Generalize the counter. Replace "register + adder" with "state + combinational logic" and you have the canonical picture of every synchronous digital system — including a processor:

flowchart LR
    CLK[CLK] --> STATE[STATE<br/>registers, PC,<br/>data memory]
    STATE --> CL[Combinational<br/>Logic]
    CL --> STATE

The state elements store the current values; the combinational logic computes the next values. Each rising edge promotes "next" to "current."

Processor State Elements

A RISC-V processor has three kinds of state:

State Element Purpose Size
General-purpose registers x0x31 32 × 64 bits
Program counter (PC) Address of current instruction 64 bits
Data memory Stack and heap storage Variable (RAM)

Everything else in the processor is combinational logic that reads from state and produces the next state.


What One Instruction Does

Consider a single RISC-V instruction:

add t0, t1, t2

Two things have to happen this clock cycle:

  1. Compute the result: read t1 and t2 from the register file, add them in the ALU, write the sum back to t0.
  2. Advance the PC: PC = PC + 4 so that the next rising edge fetches the next instruction.

Both happen simultaneously inside one clock cycle. The register file update and the PC update both occur at the rising edge.

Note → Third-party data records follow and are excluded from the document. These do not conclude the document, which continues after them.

(* ===== verification/HttpServer.v ===== *)
(** * HttpServer: the HTTP server (src/net/http_server.cpp)

    Routes are functions of the program.  Sockets and Boost.Beast are outside: a
    connection is what its reads and writes give, and [need_eof] is what Beast
    says of a response.  [prepare_payload], which sets the length, is part of the
    writing. *)

From S2P Require Import Prelude Text.

(** ** Data *)

Inductive HttpMethod := GET | POST | PUT | DELETE_ | PATCH | ANY.

#[export] Instance http_method_eq_dec : EqDecision HttpMethod.
Proof. solve_decision. Defined.
#[export] Instance http_method_countable : Countable HttpMethod.
Proof.
  refine (inj_countable' (fun m => match m with GET => 0 | POST => 1 | PUT => 2 | DELETE_ => 3 | PATCH => 4 | ANY => 5 end)
            (fun z => match z with 0 => GET | 1 => POST | 2 => PUT | 3 => DELETE_ | 4 => PATCH | _ => ANY end) _).
  by intros [].
Defined.

(** The verb by its name. *)
Record HttpRequest := mkRequest { rq_verb : string; rq_target : string; rq_version : Z; rq_body : string }.

Record HttpResponse := mkResponse { rs_result : Z; rs_version : Z; rs_fields : gmap string string; rs_body : string }.

Definition HttpHandler : Type := HttpRequest -> outcome HttpResponse.

Record HttpServerConfig := mkServerConfig { cfg_host : string; cfg_port : Z; max_connections : Z; request_timeout_seconds : Z }.
Definition default_server_config : HttpServerConfig := mkServerConfig "0.0.0.0" 8080 1000 30.

(** [accepting]: an accept is outstanding. *)
Record HttpServer := mkServer {
  config : HttpServerConfig;
  routes : gmap (HttpMethod * string) HttpHandler;
  default_handler : option HttpHandler;
  running : bool;
  accepting : bool
}.

Definition server_make (c : HttpServerConfig) : HttpServer := mkServer c ∅ None false false.

(** ** Routes *)

Definition route (method : HttpMethod) (path : string) (handler : HttpHandler) (s : HttpServer) : HttpServer :=
  mkServer (config s) (<[(method, path) := handler]> (routes s)) (default_handler s) (running s) (accepting s).
Definition server_get (path : string) (handler : HttpHandler) (s : HttpServer) : HttpServer := route GET path handler s.
Definition server_post (path : string) (handler : HttpHandler) (s : HttpServer) : HttpServer := route POST path handler s.
Definition set_default_handler (handler : HttpHandler) (s : HttpServer) : HttpServer :=
  mkServer (config s) (routes s) (Some handler) (running s) (accepting s).

Definition method_of (verb : string) : HttpMethod :=
  if String.eqb verb "GET" then GET
  else if String.eqb verb "POST" then POST
  else if String.eqb verb "PUT" then PUT
  else if String.eqb verb "DELETE" then DELETE_
  else if String.eqb verb "PATCH" then PATCH
  else ANY.

(** The target without its query. *)
Definition path_of (target : string) : string := match split_at "?" target with Some (path, _) => path | None => target end.

Definition not_found_body : string :=
  "{" +:+ String "034" ("error" +:+ String "034" (":" +:+ String "034" ("not_found" +:+ String "034" ("," +:+
  String "034" ("message" +:+ String "034" (":" +:+ String "034" ("route not found" +:+ String "034" "}"))))))).

(** The response that is there before a handler makes one. *)
Definition not_found (req : HttpRequest) : HttpResponse :=
  mkResponse 404 (rq_version req) {[ "Server" := "Shield/1.0"; "Content-Type" := "application/json" ]} not_found_body.

Definition with_content_type (r : HttpResponse) : HttpResponse :=
  match rs_fields r !! "Content-Type" with
  | Some _ => r
  | None => mkResponse (rs_result r) (rs_version r) (<["Content-Type" := "application/json"]> (rs_fields r)) (rs_body r)
  end.

Definition handler_of (s : HttpServer) (req : HttpRequest) : option HttpHandler :=
  let path := path_of (rq_target req) in
  match routes s !! (method_of (rq_verb req), path) with
  | Some h => Some h
  | None => match routes s !! (ANY, path) with Some h => Some h | None => default_handler s end
  end.

Definition respond (s : HttpServer) (req : HttpRequest) : outcome HttpResponse :=
  let! r := match handler_of s req with Some h => h req | None => Ret (not_found req) end in
  Ret (with_content_type r).

(** ** Connections *)

Inductive action := Write (r : HttpResponse) | ShutdownSend.

(** [handle_session]: the first read is [None] for an error.  Nothing is read
    after it; the socket is closed when the last handler is gone.  An exception of
    a handler leaves [io_context::run]. *)
Definition handle_session (need_eof : HttpResponse -> bool) (s : HttpServer) (first_read : option HttpRequest) (written : bool)
  : outcome (list action) :=
  match first_read with
  | None => Ret []
  | Some req =>
      let! r := respond s req in
      Ret (Write r :: (if written && need_eof r then [ShutdownSend] else []))
  end.

(** ** Start, stop and accepting *)

Definition set_running (r a : bool) (s : HttpServer) : HttpServer := mkServer (config s) (routes s) (default_handler s) r a.

(** [bound]: the address is one and the port is free. *)
Definition start (bound : bool) (s : HttpServer) : HttpServer :=
  if running s then s else if bound then set_running true true s else set_running false false s.

Definition stop (s : HttpServer) : HttpServer := if running s then set_running false false s else s.

(** What an accept ended with: an error, or a connection that is served. *)
Definition accepted (error : bool) (s : HttpServer) : HttpServer * bool :=
  if error then (set_running (running s) false s, false) else (set_running (running s) (running s) s, true).

(** ** Properties *)

(** Routes as they were registered, in order. *)
Definition register_all (l : list (HttpMethod * string * HttpHandler)) (s : HttpServer) : HttpServer :=
  foldl (fun s e => route e.1.1 e.1.2 e.2 s) s l.

Definition last_for (m : HttpMethod) (path : string) (l : list (HttpMethod * string * HttpHandler)) : option HttpHandler :=
  foldl (fun o e => if bool_decide (e.1 = (m, path)) then Some e.2 else o) None l.

Lemma register_lookup l m path : forall s o, routes s !! (m, path) = o ->
  routes (register_all l s) !! (m, path) = foldl (fun o e => if bool_decide (e.1 = (m, path)) then Some e.2 else o) o l.
Proof.
  induction l as [|[[m' p'] h] l IH]; intros s o Ho; cbn [register_all foldl]; [done|]. apply IH. cbn [route routes fst snd].
  destruct (decide ((m', p') = (m, path))) as [E|E].
  - rewrite bool_decide_true by done. rewrite E. apply lookup_insert_eq.
  - rewrite bool_decide_false by done. by rewrite lookup_insert_ne.
Qed.

Lemma register_default l : forall s, default_handler (register_all l s) = default_handler s.
Proof. induction l as [|e l IH]; intros s; cbn [register_all foldl]; [done|]. unfold register_all in IH. by rewrite IH. Qed.

(** Which handler answers.  After any registrations a request is answered by
    the handler registered last for its method and its path, whatever its query;
    without one by the last for any method on this path, then by the default
    handler, and otherwise with 404 and no handler is called.  The answer has a
    content type, that of the handler when it gave one, and a connection gets one
    answer. *)
Theorem routes_decide l d c need_eof req written :
  let s := register_all l (match d with Some h => set_default_handler h (server_make c) | None => server_make c end) in
  let path := path_of (rq_target req) in
  handler_of s req = match last_for (method_of (rq_verb req)) path l with
                     | Some h => Some h
                     | None => match last_for ANY path l with Some h => Some h | None => d end
                     end /\
  (handler_of s req = None -> respond s req = Ret (not_found req)) /\
  (forall h r, handler_of s req = Some h -> h req = Ret r ->
     exists r', handle_session need_eof s (Some req) written = Ret (Write r' :: (if written && need_eof r' then [ShutdownSend] else [])) /\
       rs_result r' = rs_result r /\ rs_body r' = rs_body r /\
       rs_fields r' !! "Content-Type" = Some (default "application/json" (rs_fields r !! "Content-Type"))).
Proof.
  intros s path. split; [|split].
  - unfold handler_of, last_for. fold path. unfold s.
    rewrite !(register_lookup l _ _ _ None) by (by destruct d). rewrite register_default. by destruct d.
  - intros Hn. unfold respond. by rewrite Hn.
  - intros h r Hh Hr. exists (with_content_type r). unfold handle_session, respond. rewrite Hh, Hr. split; [done|].
    unfold with_content_type. destruct (rs_fields r !! "Content-Type") as [t|] eqn:E; [by rewrite E|]. cbn [rs_result rs_body rs_fields].
    split; [done|]. split; [done|]. by rewrite lookup_insert_eq.
Qed.

(** *** Where it falls short *)

(** After any error of an accept the server still runs and accepts nothing. *)
Lemma accept_error_ends_accepting s : running s = true ->
  running (accepted true s).1 = true /\ accepting (accepted true s).1 = false /\ start true (accepted true s).1 = (accepted true s).1.
Proof. intros Hr. cbn. unfold start. cbn. by rewrite Hr. Qed.

(** The second request of a connection is never answered, whatever it is. *)
Lemma one_answer need_eof s first_read written l :
  handle_session need_eof s first_read written = Ret l ->
  (length (List.filter (fun a => match a with Write _ => true | ShutdownSend => false end) l) <= 1)%nat.
Proof.
  unfold handle_session. destruct first_read as [req|]; [|intros [= <-]; cbn; lia].
  intros (r & _ & [= <-])%obind_ret_inv. cbn. destruct (written && need_eof r); cbn; lia.
Qed.

(** An exception of a handler is caught nowhere. *)
Example handler_exception_escapes :
  handle_session (fun _ => false) (server_get "/" (fun _ => Throw (StdExn "bad")) (server_make default_server_config))
    (Some (mkRequest "GET" "/" 11 "")) true = Throw (StdExn "bad").
Proof. reflexivity. Qed.
(* ===== verification/Encryption.v ===== *)
(** * Encryption: encrypted packets and the message codec (src/transport/encryption.cpp, src/transport/codec.cpp)

    [AesGcmEncryption] puts the initialisation vector before the ciphertext and
    the tag behind it.  OpenSSL is a parameter, the class [Gcm]: sealing a text
    under a key and a vector, and opening it.  The vector that [RAND_bytes] gives
    is an argument.  [JsonCodec] carries a method and a payload in one document,
    [MessagePackCodec] in an array of two. *)

From S2P Require Import Prelude Text Json.

(** ** OpenSSL *)

Class Gcm := {
  gcm_seal : list byte -> list byte -> list byte -> list byte * list byte;
  gcm_open : list byte -> list byte -> list byte -> list byte -> option (list byte)
}.

(** What AES-GCM promises: the sizes, and that a text is opened from its
    ciphertext and tag, and from nothing else. *)
Class GcmLaws `(Gcm) : Prop := {
  seal_sizes key iv d : length (gcm_seal key iv d).1 = length d /\ length (gcm_seal key iv d).2 = 16%nat;
  open_seals key iv c t d : gcm_open key iv c t = Some d <-> gcm_seal key iv d = (c, t)
}.

(** ** Ciphers *)

Inductive Cipher := NONE | AES_128_GCM | AES_256_GCM | CHACHA20_POLY1305.

Inductive Encryption := NoEncryption | AesGcmEncryption (key_ : list byte) (cipher_ : Cipher).

(** The constructor. *)
Definition aes_gcm (key : list byte) : outcome Encryption :=
  if vsize key =? 16 then Ret (AesGcmEncryption key AES_128_GCM)
  else if vsize key =? 32 then Ret (AesGcmEncryption key AES_256_GCM)
  else Throw (StdExn "Key must be 16 or 32 bytes").

(** [None]: a null pointer. *)
Definition create_encryption (c : Cipher) (key : list byte) : outcome (option Encryption) :=
  match c with
  | NONE => Ret (Some NoEncryption)
  | AES_128_GCM | AES_256_GCM => let! e := aes_gcm key in Ret (Some e)
  | CHACHA20_POLY1305 => Ret None
  end.

Definition cipher_name (e : Encryption) : string :=
  match e with
  | NoEncryption => "none"
  | AesGcmEncryption _ AES_128_GCM => "aes-128-gcm"
  | AesGcmEncryption _ _ => "aes-256-gcm"
  end.

Definition iv_size : nat := 12.
Definition tag_size : nat := 16.

Section Ciphers.
Context `{Gcm}.

(** A size is handed over as an [int]: a negative one fails and leaves the length
    of the output unset. *)
Definition as_int (n : Z) : Z := signed32 n.

Definition encrypt (e : Encryption) (iv data : list byte) : outcome (list byte) :=
  match e with
  | NoEncryption => Ret data
  | AesGcmEncryption key _ =>
      let n := as_int (vsize data) in
      if n <? 0 then Undef
      else let '(c, t) := gcm_seal key iv (take (Z.to_nat n) data) in Ret (iv ++ c ++ t)
  end.

Definition decrypt (e : Encryption) (data : list byte) : outcome (list byte) :=
  match e with
  | NoEncryption => Ret data
  | AesGcmEncryption key _ =>
      if (length data <? iv_size + tag_size)%nat then Throw (StdExn "Invalid encrypted data")
      else
        let iv := take iv_size data in
        let ciphertext := take (length data - iv_size - tag_size) (drop iv_size data) in
        let tag := drop (length data - tag_size) data in
        let n := as_int (vsize ciphertext) in
        if n <? 0 then Undef
        else match gcm_open key iv (take (Z.to_nat n) ciphertext) tag with
             | Some d => Ret d
             | None => Throw (StdExn "Decryption failed (tag mismatch)")
             end
  end.
End Ciphers.

(** ** JsonCodec *)

Section MessageCodec.
Context `{JsonLib}.

Definition codec_document (method payload : string) : json := JObj [("method", JStr method); ("payload", JStr payload)].

Definition json_encode (method payload : string) : outcome (list byte) :=
  match json_dump (codec_document method payload) with inl e => Throw e | inr t => Ret (bytes_of t) end.

(** A member when it is there; [None] for one that is no text. *)
Definition text_member (k : string) (j : json) (old : string) : option string :=
  match get k j with Some (JStr s) => Some s | Some _ => None | None => Some old end.

(** The answer, and what the two references hold afterwards. *)
Definition json_decode (data : list byte) (method payload : string) : bool * string * string :=
  match json_parse data with
  | inl _ => (false, method, payload)
  | inr j =>
      match text_member "method" j method with
      | None => (false, method, payload)
      | Some m => match text_member "payload" j payload with
                  | None => (false, m, payload)
                  | Some p => (true, m, p)
                  end
      end
  end.
End MessageCodec.

(** ** MessagePackCodec *)

(** Objects of the library, when they are arrays and texts. *)
Class MsgObjects := {
  mp_object : Type;
  mp_pack : list string -> list byte;
  mp_unpack : list byte -> option mp_object;
  mp_array : mp_object -> option (list mp_object);
  mp_text : mp_object -> option string
}.

Section MessagePack.
Context `{MsgObjects}.

Definition messagepack_encode (method payload : string) : list byte := mp_pack [method; payload].

(** As [json_decode]: a payload that is no text leaves the method changed. *)
Definition messagepack_decode (data : list byte) (method payload : string) : bool * string * string :=
  match mp_unpack data ≫= mp_array with
  | Some [a; b] =>
      match mp_text a with
      | None => (false, method, payload)
      | Some m => match mp_text b with
                  | None => (false, m, payload)
                  | Some p => (true, m, p)
                  end
      end
  | _ => (false, method, payload)
  end.

(** What was packed is unpacked. *)
Class MsgObjectsLaws : Prop := {
  unpack_pack : forall l, exists o os, mp_unpack (mp_pack l) = Some o /\ mp_array o = Some os /\ map mp_text os = map Some l
}.

Lemma messagepack_roundtrip `{MsgObjectsLaws} method payload m0 p0 :
  messagepack_decode (messagepack_encode method payload) m0 p0 = (true, method, payload).
Proof.
  destruct (unpack_pack [method; payload]) as (o & os & E & Eo & Et). unfold messagepack_decode, messagepack_encode.
  rewrite E. cbn [mbind option_bind]. rewrite Eo. destruct os as [|a [|b [|]]]; try done. injection Et as -> ->. done.
Qed.
End MessagePack.

Inductive MessageCodec := JsonCodec | MessagePackCodec.

(** [msgpack]: the program is built with MessagePack. *)
Definition create_codec (msgpack : bool) (name : string) : option MessageCodec :=
  if String.eqb name "json" then Some JsonCodec
  else if msgpack && String.eqb name "msgpack" then Some MessagePackCodec else None.

(** ** Properties *)

Lemma as_int_small n : 0 <= n < 2 ^ 31 -> as_int n = n.
Proof. intros Hn. unfold as_int, signed32. rewrite cast_small by lia. by rewrite (proj2 (Z.ltb_lt _ _)) by lia. Qed.

(** A packet is its vector, its ciphertext and its tag. *)
Lemma packet_parts (iv c t : list byte) : length iv = iv_size -> length t = tag_size ->
  let data := iv ++ c ++ t in
  (length data <? iv_size + tag_size)%nat = false /\ take iv_size data = iv /\
  take (length data - iv_size - tag_size) (drop iv_size data) = c /\ drop (length data - tag_size) data = t.
Proof.
  intros Hi Ht data. assert (Hl : length data = (iv_size + length c + tag_size)%nat) by (unfold data; rewrite !length_app; lia).
  split_and!.
  - apply Nat.ltb_ge. lia.
  - unfold data. by apply take_app_length'.
  - unfold data. rewrite drop_app_length' by done. apply take_app_length'. fold data. lia.
  - unfold data. rewrite app_assoc. apply drop_app_length'. fold data. rewrite length_app. lia.
Qed.

Lemma parts_packet (data : list byte) : (length data <? iv_size + tag_size)%nat = false ->
  data = take iv_size data ++ take (length data - iv_size - tag_size) (drop iv_size data) ++ drop (length data - tag_size) data /\
  length (take iv_size data) = iv_size.
Proof.
  intros Hl%Nat.ltb_ge. split; [|rewrite length_take; lia].
  transitivity (take iv_size data ++ drop iv_size data); [by rewrite take_drop|]. f_equal.
  rewrite <- (take_drop (length data - iv_size - tag_size) (drop iv_size data)) at 1. f_equal. rewrite drop_drop. f_equal. unfold iv_size, tag_size in *. lia.
Qed.

(** What encryption makes of a text is a packet with these parts. *)
Lemma encrypted_parts `{GcmLaws} k ci iv d data : length iv = iv_size -> vsize d < 2 ^ 31 ->
  encrypt (AesGcmEncryption k ci) iv d = Ret data <->
  exists c t, gcm_seal k iv d = (c, t) /\ data = iv ++ c ++ t /\ length t = tag_size.
Proof.
  intros Hi Hd. cbn [encrypt]. pose proof (vsize_nonneg d). rewrite as_int_small, (proj2 (Z.ltb_ge _ _)) by lia.
  replace (Z.to_nat (vsize d)) with (length d) by (unfold vsize; lia). rewrite take_ge by lia.
  pose proof (seal_sizes k iv d) as [_ Ht]. destruct (gcm_seal k iv d) as [c t] eqn:Es. cbn in Ht. split.
  - intros [= <-]. by exists c, t.
  - intros (c' & t' & [= <- <-] & -> & _). done.
Qed.

(** C36: decryption accepts exactly what encryption makes.  Below two gigabytes a
    packet is decrypted to a text if and only if encrypting this text with some
    vector gives the packet; every other packet is an error. *)
Theorem decrypt_accepts_encrypted `{GcmLaws} e data d :
  e <> NoEncryption -> vsize data < 2 ^ 31 -> vsize d < 2 ^ 31 ->
  (decrypt e data = Ret d <-> exists iv, length iv = iv_size /\ encrypt e iv d = Ret data) /\
  ((exists d', decrypt e data = Ret d') \/ exists x, decrypt e data = Throw x).
Proof.
  intros He Hd1 Hd2. destruct e as [|k ci]; [done|]. clear He. cbn [decrypt].
  assert (Hmade : (exists iv, length iv = iv_size /\ encrypt (AesGcmEncryption k ci) iv d = Ret data) <->
    exists iv c t, length iv = iv_size /\ length t = tag_size /\ data = iv ++ c ++ t /\ gcm_open k iv c t = Some d).
  { setoid_rewrite open_seals. split.
    - intros (iv & Hi & (ct & t & Es & -> & Ht)%encrypted_parts); [by exists iv, ct, t|done|done].
    - intros (iv & ct & t & Hi & Ht & -> & Es). exists iv. split; [done|]. apply encrypted_parts; [done..|]. by exists ct, t. }
  rewrite Hmade. clear Hmade. destruct (length data <? iv_size + tag_size)%nat eqn:El.
  - split; [split; [done|]|right; by eexists]. intros (iv & ct & t & Hi & Ht & -> & _).
    by rewrite (proj1 (packet_parts iv ct t Hi Ht)) in El.
  - destruct (parts_packet data El) as [Ep Hi].
    set (iv := take iv_size data) in *. set (ct := take (length data - iv_size - tag_size) (drop iv_size data)) in *.
    set (t := drop (length data - tag_size) data) in *.
    assert (Hct : vsize ct <= vsize data) by (unfold ct, vsize; rewrite length_take, length_drop; lia).
    assert (Ht : length t = tag_size) by (unfold t; rewrite length_drop; apply Nat.ltb_ge in El; lia).
    pose proof (vsize_nonneg ct). rewrite as_int_small, (proj2 (Z.ltb_ge _ _)) by lia.
    replace (Z.to_nat (vsize ct)) with (length ct) by (unfold vsize; lia). rewrite take_ge by lia.
    split; [|destruct (gcm_open k iv ct t) as [d'|]; [left|right]; by eexists]. split.
    + destruct (gcm_open k iv ct t) as [d'|] eqn:Eo; [|done]. intros [= <-]. by exists iv, ct, t.
    + intros (iv2 & ct2 & t2 & Hi2 & Ht2 & E & Eo). pose proof (packet_parts iv2 ct2 t2 Hi2 Ht2) as (_ & E1 & E2 & E3).
      cbv zeta in E1, E2, E3. rewrite <- E in E1, E2, E3. fold iv in E1. fold ct in E2. fold t in E3. subst iv2 ct2 t2. by rewrite Eo.
Qed.

(** *** A cipher that hides nothing *)

#[local] Instance byte_decision : EqDecision byte := Byte.byte_eq_dec.

Definition no_tag : list byte := replicate tag_size (byte.of_Z 0).

#[local] Instance clear_gcm : Gcm := {|
  gcm_seal _ _ d := (d, no_tag);
  gcm_open _ _ c t := if bool_decide (t = no_tag) then Some c else None
|}.

#[local] Instance clear_laws : GcmLaws clear_gcm.
Proof.
  split; [done|]. intros key iv c t d. cbn. case_bool_decide as E; [|split; [done|by intros [= _ <-]]].
  subst t. split; [by intros [= ->]|by intros [= ->]].
Qed.

Definition short_key : list byte := bytes_of "0123456789abcdef".
Definition sample_packet : list byte := bytes_of "initvector12" ++ bytes_of "hello" ++ no_tag.

Lemma decrypt_accepts_encrypted_witness :
  exists iv, length iv = iv_size /\ encrypt (AesGcmEncryption short_key AES_128_GCM) iv (bytes_of "hello") = Ret sample_packet.
Proof.
  exact (proj1 (proj1 (decrypt_accepts_encrypted (AesGcmEncryption short_key AES_128_GCM) sample_packet (bytes_of "hello")
    ltac:(discriminate) eq_refl eq_refl)) eq_refl).
Defined.

(** What the codec makes of two texts it reads back, whatever the references held. *)
Lemma message_codec_roundtrip `{JsonLib} method payload bytes m0 p0 :
  json_encode method payload = Ret bytes -> json_parse bytes = inr (codec_document method payload) ->
  json_decode bytes m0 p0 = (true, method, payload).
Proof. intros _ Hp. unfold json_decode. by rewrite Hp. Qed.

(** *** Where it falls short *)

(** The cipher follows the length of the key, not what was asked for, and one of
    the ciphers is a null pointer. *)
Example cipher_by_key_length :
  (let! e := create_encryption AES_256_GCM short_key in Ret (cipher_name <$> e)) = Ret (Some "aes-128-gcm") /\
  create_encryption CHACHA20_POLY1305 short_key = Ret None.
Proof. split; reflexivity. Qed.

(** A message without its members is accepted, with what the references held; one
    with a payload that is no text is not, but has changed the method. *)
Lemma missing_members_kept `{JsonLib} bytes m0 p0 : json_parse bytes = inr (JObj []) -> json_decode bytes m0 p0 = (true, m0, p0).
Proof. intros Hp. unfold json_decode. by rewrite Hp. Qed.

Lemma refused_message_changes_method `{JsonLib} bytes m0 p0 :
  json_parse bytes = inr (JObj [("method", JStr "move"); ("payload", JUInt 1)]) -> json_decode bytes m0 p0 = (false, "move", p0).
Proof. intros Hp. unfold json_decode. by rewrite Hp. Qed.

For branches and jumps, step 2 becomes PC = BTA (branch target address) instead of PC + 4.


Processor Components

Here is the block diagram the whiteboard built up, with each component labeled S (sequential — holds state) or C (combinational — pure function of inputs):

flowchart LR
    PC["PC<br/>(S)"] -->|addr| IM["Instruction<br/>Memory<br/>(C, ROM)"]
    IM -->|IW| DEC["Instruction<br/>Decoder<br/>(C)"]
    DEC --> RF["Register<br/>File<br/>(S)"]
    RF -->|RD0, RD1| ALU["ALU<br/>(C)"]
    ALU --> DM["Data<br/>Memory<br/>(S, RAM)"]
    DM --> RF

Component Roles

Component Type Function
PC Sequential Holds the address of the current instruction
Instruction Memory Combinational (ROM) Maps PC to a 32-bit instruction word
Instruction Decoder Combinational Extracts register numbers, immediates, control lines
Register File Sequential 32 general-purpose registers, x0x31
ALU Combinational Arithmetic, logical, shift operations
Data Memory Sequential (RAM) Load/store target memory

One Instruction per Clock Cycle

Here is the picture of the clock driving the processor. Each rising edge completes one instruction:

         init       add        sub        beq
          ↓          ↓          ↓          ↓
CLK  ────┐    ┌─────┐    ┌─────┐    ┌─────┐    ┌────
         └────┘     └────┘     └────┘     └────┘
         ↑          ↑          ↑          ↑
     reset PC   execute    execute    execute
                  add        sub        beq

Between edges, values flow through the combinational logic (instruction fetch → decode → read registers → ALU → memory). On the rising edge, the new values are captured into PC, register file, and data memory.


Design Evolution

Processor designs have grown more complex over time:

Design Description
Single-cycle Each instruction completes in one clock cycle
Multi-cycle Instructions take a variable number of cycles (common in the 1970s)
Pipelined Multiple instructions are in flight at once, each in a different stage

Modern CPUs combine pipelining with out-of-order execution, superscalar issue, and speculative execution. In this course we build a single-cycle processor — the simplest design that can execute every RISC-V instruction.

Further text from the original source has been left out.